▶ [Problem requirements]
In the listing below, locate the line containing "(** A part of a part written over. *)" and the line containing "destruct (Z.leb_spec o". Output both of them and every line between, exactly as written, and nothing more.

== Segment start ==

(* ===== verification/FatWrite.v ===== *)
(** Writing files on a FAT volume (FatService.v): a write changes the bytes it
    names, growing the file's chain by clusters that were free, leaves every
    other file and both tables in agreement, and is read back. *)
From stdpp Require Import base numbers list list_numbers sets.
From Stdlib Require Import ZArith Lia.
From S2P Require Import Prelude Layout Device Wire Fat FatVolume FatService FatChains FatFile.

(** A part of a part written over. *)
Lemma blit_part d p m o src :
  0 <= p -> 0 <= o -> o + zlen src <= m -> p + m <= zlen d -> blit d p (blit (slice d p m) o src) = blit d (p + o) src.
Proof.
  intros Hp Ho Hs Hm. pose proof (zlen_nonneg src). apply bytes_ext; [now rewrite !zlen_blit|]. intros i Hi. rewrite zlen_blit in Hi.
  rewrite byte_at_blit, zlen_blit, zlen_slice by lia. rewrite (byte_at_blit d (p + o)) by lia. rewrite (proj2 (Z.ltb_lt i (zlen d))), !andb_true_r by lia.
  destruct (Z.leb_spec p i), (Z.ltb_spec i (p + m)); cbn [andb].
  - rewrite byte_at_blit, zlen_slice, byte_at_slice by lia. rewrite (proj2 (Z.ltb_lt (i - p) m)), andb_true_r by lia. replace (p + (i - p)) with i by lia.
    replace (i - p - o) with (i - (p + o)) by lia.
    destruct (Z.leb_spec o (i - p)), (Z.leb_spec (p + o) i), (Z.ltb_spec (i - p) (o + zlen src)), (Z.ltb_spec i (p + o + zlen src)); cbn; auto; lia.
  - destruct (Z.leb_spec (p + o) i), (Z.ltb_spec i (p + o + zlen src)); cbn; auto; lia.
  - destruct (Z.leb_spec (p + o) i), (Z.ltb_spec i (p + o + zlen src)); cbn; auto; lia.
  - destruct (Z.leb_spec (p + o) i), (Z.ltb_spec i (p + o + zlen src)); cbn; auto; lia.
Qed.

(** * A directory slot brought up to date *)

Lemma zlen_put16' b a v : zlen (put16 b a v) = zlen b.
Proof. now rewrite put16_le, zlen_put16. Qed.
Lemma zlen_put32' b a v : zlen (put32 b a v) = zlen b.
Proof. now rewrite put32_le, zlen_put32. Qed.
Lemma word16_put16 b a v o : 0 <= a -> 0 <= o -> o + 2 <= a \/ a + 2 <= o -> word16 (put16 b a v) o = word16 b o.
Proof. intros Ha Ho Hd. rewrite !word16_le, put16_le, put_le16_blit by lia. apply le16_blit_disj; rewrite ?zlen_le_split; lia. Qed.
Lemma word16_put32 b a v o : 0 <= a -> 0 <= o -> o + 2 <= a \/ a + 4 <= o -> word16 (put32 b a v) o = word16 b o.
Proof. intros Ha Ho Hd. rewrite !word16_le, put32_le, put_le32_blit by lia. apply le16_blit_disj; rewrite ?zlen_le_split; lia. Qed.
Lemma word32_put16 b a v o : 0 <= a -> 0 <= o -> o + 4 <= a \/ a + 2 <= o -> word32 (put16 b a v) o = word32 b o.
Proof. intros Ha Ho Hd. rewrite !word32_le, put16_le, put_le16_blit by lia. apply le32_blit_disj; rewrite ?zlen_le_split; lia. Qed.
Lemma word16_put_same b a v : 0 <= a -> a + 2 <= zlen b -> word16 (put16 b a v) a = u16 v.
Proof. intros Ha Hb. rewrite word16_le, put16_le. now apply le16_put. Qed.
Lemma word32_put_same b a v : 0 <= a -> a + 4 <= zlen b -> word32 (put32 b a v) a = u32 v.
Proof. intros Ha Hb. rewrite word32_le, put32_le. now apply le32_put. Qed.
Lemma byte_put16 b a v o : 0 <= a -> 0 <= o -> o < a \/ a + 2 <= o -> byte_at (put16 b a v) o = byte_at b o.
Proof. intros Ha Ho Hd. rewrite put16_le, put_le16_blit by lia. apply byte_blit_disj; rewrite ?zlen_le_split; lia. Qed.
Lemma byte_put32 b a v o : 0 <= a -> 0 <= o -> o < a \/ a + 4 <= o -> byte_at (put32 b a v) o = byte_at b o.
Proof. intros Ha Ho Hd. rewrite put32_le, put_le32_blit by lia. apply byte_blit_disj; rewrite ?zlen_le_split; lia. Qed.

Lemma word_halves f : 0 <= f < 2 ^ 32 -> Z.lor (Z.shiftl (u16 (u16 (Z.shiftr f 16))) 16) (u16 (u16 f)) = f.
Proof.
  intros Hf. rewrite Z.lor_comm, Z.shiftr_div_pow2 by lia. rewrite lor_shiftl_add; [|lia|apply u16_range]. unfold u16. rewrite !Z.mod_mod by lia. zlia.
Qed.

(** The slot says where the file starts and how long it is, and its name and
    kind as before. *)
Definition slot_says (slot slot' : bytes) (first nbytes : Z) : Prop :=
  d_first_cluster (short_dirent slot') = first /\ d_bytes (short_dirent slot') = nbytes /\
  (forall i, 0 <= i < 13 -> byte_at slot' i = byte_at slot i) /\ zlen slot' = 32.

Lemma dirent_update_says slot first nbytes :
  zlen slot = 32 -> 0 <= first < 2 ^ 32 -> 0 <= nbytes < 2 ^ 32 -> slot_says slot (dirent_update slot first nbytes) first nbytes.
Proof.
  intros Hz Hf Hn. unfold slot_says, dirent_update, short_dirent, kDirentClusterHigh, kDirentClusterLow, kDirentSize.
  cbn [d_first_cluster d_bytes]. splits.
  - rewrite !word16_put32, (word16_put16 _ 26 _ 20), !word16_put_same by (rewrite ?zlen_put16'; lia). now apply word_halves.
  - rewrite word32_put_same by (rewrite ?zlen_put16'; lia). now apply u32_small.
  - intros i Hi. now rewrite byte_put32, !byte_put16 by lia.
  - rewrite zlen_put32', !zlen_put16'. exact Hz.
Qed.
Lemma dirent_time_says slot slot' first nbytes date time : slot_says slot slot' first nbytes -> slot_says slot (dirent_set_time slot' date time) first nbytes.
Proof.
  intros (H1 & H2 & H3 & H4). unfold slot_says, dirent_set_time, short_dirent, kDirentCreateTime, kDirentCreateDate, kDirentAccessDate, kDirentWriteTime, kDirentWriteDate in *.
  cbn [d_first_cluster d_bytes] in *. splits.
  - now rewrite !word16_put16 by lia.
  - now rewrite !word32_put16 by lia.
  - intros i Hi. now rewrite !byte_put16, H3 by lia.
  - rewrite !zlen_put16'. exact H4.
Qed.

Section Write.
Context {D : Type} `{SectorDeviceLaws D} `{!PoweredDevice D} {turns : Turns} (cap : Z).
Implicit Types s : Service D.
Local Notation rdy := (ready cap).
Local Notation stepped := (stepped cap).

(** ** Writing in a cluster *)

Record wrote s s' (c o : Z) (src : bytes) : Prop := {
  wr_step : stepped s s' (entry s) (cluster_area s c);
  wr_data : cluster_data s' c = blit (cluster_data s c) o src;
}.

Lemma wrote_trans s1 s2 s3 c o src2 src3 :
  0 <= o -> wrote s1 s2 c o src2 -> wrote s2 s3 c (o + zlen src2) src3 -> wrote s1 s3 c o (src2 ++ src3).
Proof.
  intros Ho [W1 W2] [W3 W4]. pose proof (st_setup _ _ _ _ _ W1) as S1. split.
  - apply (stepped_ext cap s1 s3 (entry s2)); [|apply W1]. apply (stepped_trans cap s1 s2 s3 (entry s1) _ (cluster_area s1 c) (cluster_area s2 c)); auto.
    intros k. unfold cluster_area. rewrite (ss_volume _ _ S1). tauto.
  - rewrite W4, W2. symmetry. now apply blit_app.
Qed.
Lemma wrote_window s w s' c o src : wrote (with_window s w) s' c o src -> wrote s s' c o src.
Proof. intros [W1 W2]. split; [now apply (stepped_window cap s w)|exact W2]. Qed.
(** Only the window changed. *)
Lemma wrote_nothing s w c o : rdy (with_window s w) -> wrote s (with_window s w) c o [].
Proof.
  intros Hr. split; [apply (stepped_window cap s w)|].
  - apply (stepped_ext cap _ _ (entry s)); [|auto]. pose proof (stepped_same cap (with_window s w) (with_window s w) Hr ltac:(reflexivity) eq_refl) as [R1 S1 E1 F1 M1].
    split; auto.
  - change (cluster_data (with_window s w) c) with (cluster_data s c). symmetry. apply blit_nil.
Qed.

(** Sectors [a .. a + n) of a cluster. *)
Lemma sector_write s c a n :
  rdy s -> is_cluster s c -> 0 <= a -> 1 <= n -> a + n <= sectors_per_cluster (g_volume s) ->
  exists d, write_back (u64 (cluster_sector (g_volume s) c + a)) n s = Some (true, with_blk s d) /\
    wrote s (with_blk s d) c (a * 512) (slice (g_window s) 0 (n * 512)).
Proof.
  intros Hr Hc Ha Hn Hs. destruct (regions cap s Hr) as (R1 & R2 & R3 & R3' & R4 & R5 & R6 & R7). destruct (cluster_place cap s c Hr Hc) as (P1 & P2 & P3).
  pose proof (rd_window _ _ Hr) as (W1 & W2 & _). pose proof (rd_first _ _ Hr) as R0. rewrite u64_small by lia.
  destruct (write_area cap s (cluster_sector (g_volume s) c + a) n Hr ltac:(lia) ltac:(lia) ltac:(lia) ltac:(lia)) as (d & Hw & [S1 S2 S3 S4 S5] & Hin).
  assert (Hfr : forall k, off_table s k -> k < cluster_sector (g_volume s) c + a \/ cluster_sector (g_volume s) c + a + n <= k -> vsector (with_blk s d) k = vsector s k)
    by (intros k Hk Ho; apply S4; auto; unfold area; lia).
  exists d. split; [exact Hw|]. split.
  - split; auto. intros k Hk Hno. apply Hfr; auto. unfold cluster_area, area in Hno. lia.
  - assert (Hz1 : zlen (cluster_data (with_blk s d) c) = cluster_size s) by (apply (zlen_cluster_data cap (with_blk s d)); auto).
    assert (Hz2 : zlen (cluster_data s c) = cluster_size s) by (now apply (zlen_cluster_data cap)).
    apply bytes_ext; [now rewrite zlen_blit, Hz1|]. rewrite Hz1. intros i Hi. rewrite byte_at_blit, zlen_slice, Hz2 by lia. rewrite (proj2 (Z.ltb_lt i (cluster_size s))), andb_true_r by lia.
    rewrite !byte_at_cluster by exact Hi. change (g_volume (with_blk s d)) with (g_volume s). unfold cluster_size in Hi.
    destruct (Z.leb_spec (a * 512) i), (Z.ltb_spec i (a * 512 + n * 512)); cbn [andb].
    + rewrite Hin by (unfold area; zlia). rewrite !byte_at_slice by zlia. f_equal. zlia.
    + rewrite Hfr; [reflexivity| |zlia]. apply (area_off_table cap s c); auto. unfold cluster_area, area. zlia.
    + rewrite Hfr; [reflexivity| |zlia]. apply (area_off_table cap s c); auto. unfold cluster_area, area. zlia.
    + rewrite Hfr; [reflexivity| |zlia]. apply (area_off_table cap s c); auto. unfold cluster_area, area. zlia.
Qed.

== Segment end ==

▶ [Solution for this problem]
(** A part of a part written over. *)
Lemma blit_part d p m o src :
  0 <= p -> 0 <= o -> o + zlen src <= m -> p + m <= zlen d -> blit d p (blit (slice d p m) o src) = blit d (p + o) src.
Proof.
  intros Hp Ho Hs Hm. pose proof (zlen_nonneg src). apply bytes_ext; [now rewrite !zlen_blit|]. intros i Hi. rewrite zlen_blit in Hi.
  rewrite byte_at_blit, zlen_blit, zlen_slice by lia. rewrite (byte_at_blit d (p + o)) by lia. rewrite (proj2 (Z.ltb_lt i (zlen d))), !andb_true_r by lia.
  destruct (Z.leb_spec p i), (Z.ltb_spec i (p + m)); cbn [andb].
  - rewrite byte_at_blit, zlen_slice, byte_at_slice by lia. rewrite (proj2 (Z.ltb_lt (i - p) m)), andb_true_r by lia. replace (p + (i - p)) with i by lia.
    replace (i - p - o) with (i - (p + o)) by lia.
    destruct (Z.leb_spec o (i - p)), (Z.leb_spec (p + o) i), (Z.ltb_spec (i - p) (o + zlen src)), (Z.ltb_spec i (p + o + zlen src)); cbn; auto; lia.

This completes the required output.